Oxidative stress is often considered to be one of the most significant pathological hallmarks of PD, as confirmed by post-mortem evaluation of patients with PD. The reactive oxygen species (ROS) are consistently produced by all cells via respiratory chain, and function as secondary messengers in cell signaling, alongside normal physiological roles at limited or medium levels [186]. However, exposure for a longer period of time or severe ROS levels can disrupt the prime macromolecules of the cells, such as proteins, lipids, and deoxy-ribonucleic acid (DNA), resulting in cell death via necrosis and apoptosis [187]. The disrupted balance between ROS production and impaired natural antioxidant system creates the condition of oxidative stress in the body, which among all the body systems severely damages the CNS due to its elevated oxygen demand, terminal differentiation of neuronal cells, and weak antioxidant system, because of which oxidative stress forms the basis of numerous neurodegenerative disorders in the body [186].
Extensive research has been carried out to investigate potential antioxidants to ameliorate oxidative stress conditions, such as free radical scavenging vitamin D (water soluble antioxidant); vitamin C, exhibiting neuroprotective actions against L-DOPA induced neurotoxicity [186]; mangosteen pericarp water extract exhibiting antioxidative neuronal protection and anti-apoptotic effects in mice, resulting in enhanced spatial memory [188]; MAO-A inhibitor, Verbascoside [189]; essential oil of Thymus vulgaris [190,191]; and Juglans regia L. extract, which mitigates oxidative stress in neuronal tissue and enhances cognitive potential [186].
Enhanced ROS levels were found in fibroblasts of PD patients, which compromised GBA1 mutation as compared to the wild type GBA1 [2]. Currently, numerous clinical trials are taking place depicting the role of GBA as a biomarker in PD. Furthermore, neuromelanin is brain melanin, which comprises of eumelanin surface and pheomelanin core. The production of neuromelanin constitutes the antioxidant pathway, resulting in transforming oxidized DA products (toxic), such as quinone and semiquinone, into neuromelanin [2].

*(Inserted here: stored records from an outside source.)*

(* ===== verification/Text.v ===== *)
(** * Characters and strings

    What the reader uses of [std]'s [char] and [str]: scalar values, their
    UTF-8 encoding, decoding of the first character of a string, character
    boundaries and slices.  A [str] is the list of its bytes; it is valid when
    it is the encoding of a list of scalar values. *)

From stdpp Require Import base numbers list.
From Stdlib Require Import Strings.Byte.
From Stdlib Require Strings.String.
Export String.StringSyntax.
From S2P Require Import Prelude RaftTypes.

Local Open Scope N_scope.

(** ** Characters *)

(** A [char] is a Unicode scalar value. *)
Definition scalar (c : N) : Prop := c < 1114112 ∧ ¬ (55296 ≤ c < 57344).

#[export] Instance scalar_dec c : Decision (scalar c) := _.

(** [char::from_u32]. *)
Definition char_from_u32 (c : N) : option N := if decide (scalar c) then Some c else None.

(** [String::push]: the UTF-8 encoding of a character. *)
Definition encode_char (c : N) : bytes :=
  if decide (c < 128) then [byte_of c]
  else if decide (c < 2048) then [byte_of (192 + c / 64); byte_of (128 + c mod 64)]
  else if decide (c < 65536) then
    [byte_of (224 + c / 4096); byte_of (128 + c / 64 mod 64); byte_of (128 + c mod 64)]
  else
    [byte_of (240 + c / 262144); byte_of (128 + c / 4096 mod 64);
     byte_of (128 + c / 64 mod 64); byte_of (128 + c mod 64)].

(** The bytes of a string of characters. *)
Definition utf8 (cs : list N) : bytes := cs ≫= encode_char.

(** A byte that does not begin a character. *)
Definition continuation (b : byte) : bool := bool_decide (128 ≤ Byte.to_N b < 192).

(** ** Strings *)

(** A string literal of the source. *)
Definition lit (s : String.string) : bytes := String.list_byte_of_string s.

Arguments lit s%_string_scope.

(** [str::chars().next()]. *)
Definition next_char (s : bytes) : option N :=
  let low (b : byte) := Byte.to_N b mod 64 in
  match s with
  | [] => None
  | x :: s =>
      let x := Byte.to_N x in
      if decide (x < 128) then Some x
      else
        match s with
        | [] => None
        | y :: s =>
            if decide (x < 224) then Some (x mod 32 * 64 + low y)
            else
              match s with
              | [] => None
              | z :: s =>
                  if decide (x < 240) then Some (x mod 16 * 4096 + low y * 64 + low z)
                  else
                    match s with
                    | [] => None
                    | w :: _ => Some (x mod 8 * 262144 + low y * 4096 + low z * 64 + low w)
                    end
              end
        end
  end.

(** [str::chars().count()]. *)
Definition count_chars (s : bytes) : nat := length (filter (λ b, continuation b = false) s).

(** [char::len_utf8]. *)
Definition len_utf8 (c : N) : nat := length (encode_char c).

(** [str::is_char_boundary]. *)
Definition is_char_boundary (s : bytes) (i : nat) : bool :=
  match i with
  | O => true
  | _ =>
      match s !! i with
      | Some b => negb (continuation b)
      | None => bool_decide (i = length s)
      end
  end.

(** [&s[a..b]], which panics outside the string and within a character. *)
Definition slice (s : bytes) (a b : nat) : option bytes :=
  if (a <=? b)%nat && is_char_boundary s a && is_char_boundary s b
  then Some (take (b - a) (drop a s)) else None.

(** [&s[a..]]. *)
Definition slice_from (s : bytes) (a : nat) : option bytes := slice s a (length s).

(** A valid string. *)
Definition str_ok (s : bytes) : Prop := ∃ cs, Forall scalar cs ∧ s = utf8 cs.

(** ** The encoding of a character *)

Lemma utf8_app cs ds : utf8 (cs ++ ds) = utf8 cs ++ utf8 ds.
Proof. apply bind_app. Qed.

Lemma utf8_cons c cs : utf8 (c :: cs) = encode_char c ++ utf8 cs.
Proof. done. Qed.

Lemma byte_of_small n : n < 256 → Byte.to_N (byte_of n) = n.
Proof. intros. rewrite byte_of_spec. by apply N.mod_small. Qed.

Lemma byte_of_to_N b : byte_of (Byte.to_N b) = b.
Proof.
  unfold byte_of. pose proof (Byte.to_N_bounded b) as Hb. rewrite N.mod_small by (cbn in Hb; lia).
  by rewrite Byte.of_to_N.
Qed.

Lemma continuation_low n : continuation (byte_of (128 + n mod 64)) = true.
Proof.
  unfold continuation. pose proof (N.mod_lt n 64 ltac:(lia)) as Hn. generalize dependent (n mod 64).
  intros r Hr. rewrite byte_of_small by lia. apply bool_decide_eq_true_2. lia.
Qed.

Lemma lead_not_continuation n : 192 ≤ n < 256 → continuation (byte_of n) = false.
Proof.
  intros. unfold continuation. rewrite byte_of_small by lia. apply bool_decide_eq_false_2. lia.
Qed.

Lemma ascii_not_continuation b : Byte.to_N b < 128 → continuation b = false.
Proof. intros. apply bool_decide_eq_false_2. lia. Qed.

Lemma scalar_bounds c : scalar c →
  0 ≤ c / 262144 < 8 ∧ (c < 2048 → 0 ≤ c / 64 < 32) ∧ (c < 65536 → 0 ≤ c / 4096 < 16).
Proof.
  intros [Hc _]. split_and!; intros; try split; apply N.le_0_l || (apply N.Div0.div_lt_upper_bound; lia).
Qed.

(** One lead byte, then continuation bytes. *)
Lemma encode_char_shape c : scalar c →
  ∃ b bs, encode_char c = b :: bs ∧ continuation b = false ∧
          Forall (λ b, continuation b = true) bs.
Proof.
  intros Hs. destruct (scalar_bounds c Hs) as (H4 & H2 & H3).
  unfold encode_char. repeat case_decide; do 2 eexists; (split; [done |]); split;
    try (by repeat constructor; apply continuation_low).
  - apply ascii_not_continuation. rewrite byte_of_small; lia.
  - specialize (H2 ltac:(done)). apply lead_not_continuation. lia.
  - specialize (H3 ltac:(done)). apply lead_not_continuation. lia.
  - apply lead_not_continuation. lia.
Qed.

Lemma encode_char_ascii c : c < 128 → encode_char c = [byte_of c].
Proof. intros. unfold encode_char. by rewrite decide_True. Qed.

(** A byte below 128 encodes the character of its value. *)
Lemma encode_ascii_byte b : Byte.to_N b < 128 → encode_char (Byte.to_N b) = [b].
Proof. intros. by rewrite encode_char_ascii, byte_of_to_N. Qed.

(** An encoding that begins with an ASCII byte is that byte. *)
Lemma encode_char_ascii_inv c b bs :
  scalar c → encode_char c = b :: bs → Byte.to_N b < 128 → bs = [] ∧ c = Byte.to_N b.
Proof.
  intros Hs. destruct (scalar_bounds c Hs) as (H4 & H2 & H3).
  unfold encode_char. repeat case_decide; intros [= <- <-] Hb; rewrite byte_of_small in *; lia || done.
Qed.

Lemma mod_add_mul a b k : b ≠ 0 → (a * b + k) mod b = k mod b.
Proof. intros. rewrite N.add_comm. by apply N.Div0.mod_add. Qed.

Lemma low_byte n : Byte.to_N (byte_of (128 + n mod 64)) mod 64 = n mod 64.
Proof.
  pose proof (N.mod_lt n 64 ltac:(lia)). rewrite byte_of_small by lia.
  replace (128 + n mod 64) with (2 * 64 + n mod 64) by lia.
  rewrite mod_add_mul by lia. apply N.Div0.mod_mod.
Qed.

(** A character is a sequence of six-bit digits. *)
Lemma digits_64 c :
  c = c / 64 * 64 + c mod 64 ∧
  c = c / 4096 * 4096 + c / 64 mod 64 * 64 + c mod 64 ∧
  c = c / 262144 * 262144 + c / 4096 mod 64 * 4096 + c / 64 mod 64 * 64 + c mod 64.
Proof.
  pose proof (N.div_mod c 64 ltac:(lia)) as H1.
  pose proof (N.div_mod (c / 64) 64 ltac:(lia)) as H2.
  pose proof (N.div_mod (c / 4096) 64 ltac:(lia)) as H3.
  assert (c / 64 / 64 = c / 4096) as E2 by (by rewrite N.Div0.div_div).
  assert (c / 4096 / 64 = c / 262144) as E3 by (by rewrite N.Div0.div_div).
  rewrite E2 in H2. rewrite E3 in H3. lia.
Qed.

Lemma lead_low k m n : k < 256 → k = m * n → m ≠ 0 → ∀ x, x < m → k + x < 256 →
  Byte.to_N (byte_of (k + x)) mod m = x.
Proof.
  intros Hk -> Hm x Hx Hs. rewrite byte_of_small by lia.
  rewrite (N.mul_comm m n), mod_add_mul by done. by apply N.mod_small.
Qed.

(** Decoding reads back the character that was encoded. *)
Lemma next_char_encode c s : scalar c → next_char (encode_char c ++ s) = Some c.
Proof.
  intros Hs. destruct (scalar_bounds c Hs) as (H4 & H2 & H3).
  destruct (digits_64 c) as (D2 & D3 & D4).
  unfold encode_char. repeat case_decide; cbn [app next_char].
  - rewrite byte_of_small by lia. by rewrite decide_True.
  - specialize (H2 ltac:(done)).
    rewrite decide_False, decide_True by (rewrite byte_of_small; lia).
    rewrite low_byte, (lead_low 192 32 6) by (lia || done). f_equal. lia.
  - specialize (H3 ltac:(done)).
    rewrite decide_False, decide_False, decide_True by (rewrite byte_of_small; lia).
    rewrite !low_byte, (lead_low 224 16 14) by (lia || done). f_equal. lia.
  - rewrite !decide_False by (rewrite byte_of_small; lia).
    rewrite !low_byte, (lead_low 240 8 30) by (lia || done). f_equal. lia.
Qed.

(** ** Character boundaries of a valid string *)

(** Position [i] of [s] is between two characters. *)
Definition at_char (s : bytes) (i : nat) : Prop :=
  ∃ cs ds, Forall scalar cs ∧ Forall scalar ds ∧ s = utf8 cs ++ utf8 ds ∧ i = length (utf8 cs).

Lemma at_char_ok s i : at_char s i → str_ok s ∧ (i ≤ length s)%nat.
Proof.
  intros (cs & ds & Hc & Hd & -> & ->). split; [| rewrite length_app; lia].
  exists (cs ++ ds). by rewrite utf8_app, Forall_app.
Qed.

Lemma at_char_start s : str_ok s → at_char s 0.
Proof. intros (cs & Hc & ->). by exists [], cs. Qed.

Lemma at_char_end s : str_ok s → at_char s (length s).
Proof. intros (cs & Hc & ->). exists cs, []. by rewrite app_nil_r. Qed.

(** The character after a boundary, and the next boundary. *)
Lemma at_char_next s i b : at_char s i → s !! i = Some b →
  ∃ c bs, scalar c ∧ encode_char c = b :: bs ∧ next_char (drop i s) = Some c ∧
          take (len_utf8 c) (drop i s) = encode_char c ∧ at_char s (i + len_utf8 c).
Proof.
  intros (cs & ds & Hc & Hd & -> & ->) Hb.
  rewrite lookup_app_r, Nat.sub_diag in Hb by lia.
  destruct Hd as [|c ds Hs Hd]; [done |]. rewrite utf8_cons in *. rewrite drop_app_length.
  destruct (encode_char_shape c Hs) as (b' & bs & He & _ & _).
  exists c, bs. split_and!; [done | | by apply next_char_encode | by apply take_app_length |].
  - rewrite He in Hb. cbn in Hb. by simplify_eq.
  - exists (cs ++ [c]), ds. rewrite Forall_app, utf8_app, length_app, utf8_cons, app_nil_r, <-app_assoc.
    split_and!; [done | by constructor | done..].
Qed.

Lemma at_char_ascii s i b : at_char s i → s !! i = Some b → Byte.to_N b < 128 → at_char s (S i).
Proof.
  intros Ha Hb Hl. destruct (at_char_next s i b Ha Hb) as (c & bs & Hs & He & _ & _ & Hn).
  destruct (encode_char_ascii_inv c b bs Hs He Hl) as [-> _].
  unfold len_utf8 in Hn. rewrite He in Hn. by rewrite Nat.add_1_r in Hn.
Qed.

Lemma utf8_head_boundary ds b : Forall scalar ds → utf8 ds !! 0%nat = Some b → continuation b = false.
Proof.
  destruct 1 as [|d ds Hd _]; [done |]. rewrite utf8_cons.
  destruct (encode_char_shape d Hd) as (b' & bs & -> & Hb & _). by intros [= ->].
Qed.

Lemma at_char_boundary s i : at_char s i → is_char_boundary s i = true.
Proof.
  intros (cs & ds & Hc & Hd & -> & ->). unfold is_char_boundary.
  destruct (length (utf8 cs)) eqn:Hl; [done |]. rewrite <-Hl, lookup_app_r, Nat.sub_diag by lia.
  destruct (utf8 ds !! 0%nat) as [b|] eqn:Hb.
  - by rewrite (utf8_head_boundary ds b).
  - apply lookup_ge_None in Hb. apply bool_decide_eq_true_2. rewrite length_app. lia.
Qed.

(** A position of a valid string that does not hold a continuation byte is
    between two characters. *)
Lemma lead_at_char s i b : str_ok s → s !! i = Some b → continuation b = false → at_char s i.
Proof.
  intros (cs & Hc & ->). revert i. induction Hc as [|c cs Hs Hc IH]; intros i Hb Hn; [done |].
  rewrite utf8_cons in Hb. destruct (encode_char_shape c Hs) as (b' & bs & He & Hb' & Hbs).
  destruct i as [|i]; [apply at_char_start; exists (c :: cs); by split; [constructor |] |].
  rewrite He in Hb. change ((bs ++ utf8 cs) !! i = Some b) in Hb. destruct (decide (i < length bs)%nat) as [Hi|Hi].
  - rewrite lookup_app_l in Hb by done.
    pose proof (Forall_lookup_1 _ _ _ _ Hbs Hb). cbn in *. congruence.
  - rewrite lookup_app_r in Hb by lia.
    destruct (IH (i - length bs)%nat Hb Hn) as (cs1 & cs2 & H1 & H2 & Heq & Hlen).
    exists (c :: cs1), cs2. split_and!; [by constructor | done | |].
    + by rewrite !utf8_cons, Heq, <-app_assoc.
    + rewrite utf8_cons, length_app, He. cbn. lia.
Qed.

Lemma ascii_at_char s i b : str_ok s → s !! i = Some b → Byte.to_N b < 128 →
  at_char s i ∧ at_char s (S i).
Proof.
  intros Hs Hb Hl. assert (at_char s i) by (eapply lead_at_char; eauto using ascii_not_continuation).
  eauto using at_char_ascii.
Qed.

Lemma boundary_at_char s i : str_ok s → (i ≤ length s)%nat → is_char_boundary s i = true → at_char s i.
Proof.
  intros Hs Hi. destruct i as [|i]; [intros; by apply at_char_start |]. unfold is_char_boundary.
  destruct (s !! S i) as [b|] eqn:Hb.
  - intros Hc%negb_true_iff. by eapply lead_at_char.
  - intros ->%bool_decide_eq_true. by apply at_char_end.
Qed.

(** Slices between boundaries are defined, and valid. *)
Lemma slice_at_char s i j : at_char s i → at_char s j → (i ≤ j)%nat →
  slice s i j = Some (take (j - i) (drop i s)).
Proof.
  intros Hi Hj Hle. unfold slice.
  rewrite (at_char_boundary s i Hi), (at_char_boundary s j Hj), (proj2 (Nat.leb_le i j) Hle). done.
Qed.

Lemma slice_from_at_char s i : at_char s i → slice_from s i = Some (drop i s).
Proof.
  intros Hi. destruct (at_char_ok s i Hi) as [Hs Hle]. unfold slice_from.
  rewrite slice_at_char by (done || by apply at_char_end). by rewrite take_ge by (rewrite length_drop; lia).
Qed.

Lemma count_chars_app s t : count_chars (s ++ t) = (count_chars s + count_chars t)%nat.
Proof. unfold count_chars. by rewrite filter_app, length_app. Qed.

Lemma count_encode c : scalar c → count_chars (encode_char c) = 1%nat.
Proof.
  intros Hs. destruct (encode_char_shape c Hs) as (b & bs & -> & Hb & Hbs).
  unfold count_chars. rewrite filter_cons_True by done. cbn. f_equal.
  induction Hbs as [|x bs Hx _ IH]; [done |]. by rewrite filter_cons_False by congruence.
Qed.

Significant information has been collected for the relevance of in vivo administered iron and neuromelanin as quantification tools for diagnosis of dystonia associated with PD, but the data related to it has not yet been fully investigated. Synaptic vesicles (SV) are contained in the synaptic buttons, which act as storage units of neurotransmitters, where the SV2 family comprise of 12 transmembrane proteins with 3 major families, SV2A, SV2B, and SV2C [2]. The SV2C family has been reported to be present in basal ganglia and has been observed to be used in multiple neurological disorders, such as PD, AD, and epilepsy. Studies indicated alterations in the SV2C expression in mouse models, which resulted in loss of dopaminergic cells. Some investigations reported the regulation of protective actions of nicotine in PD by alterations in the SV2C gene variation [192]. Further, calcium can be found in all the organisms and functions as a secondary messenger, where PD pathophysiology is reported to be significantly associated with L-type calcium channels.
In juvenile SNpc dopaminergic neurons, calcium channel, voltage dependent, L-type, α1C-subunit (Cav1.2) is present in active form, whereas during aging it is used by dopaminergic neurons to promote calcium influx, thereby aiding rhythmic pacemaker activity, which is significant in the maintenance of the striatal dopaminergic levels as highlighted by the role of Cav1.2 in regulation of dopaminergic firing activity in the ventral tegmental area in PD mouse models [193,194,195]. Furthermore, MPTP intoxicated Cav1.2 knockdown mice exhibit degeneration of dopaminergic neurons, which elaborates the detrimental effects of inhibition of Cav1.2 on PD [196]. Cav1.3 is reported to be an effective therapeutic target for PD. Cav1.3 L type calcium channel (LTCC) promotes calcium influx, during autonomous pace making in SNpc dopaminergic neurons in adults, which is associated with mitochondrial oxidative stress in preclinical models [197].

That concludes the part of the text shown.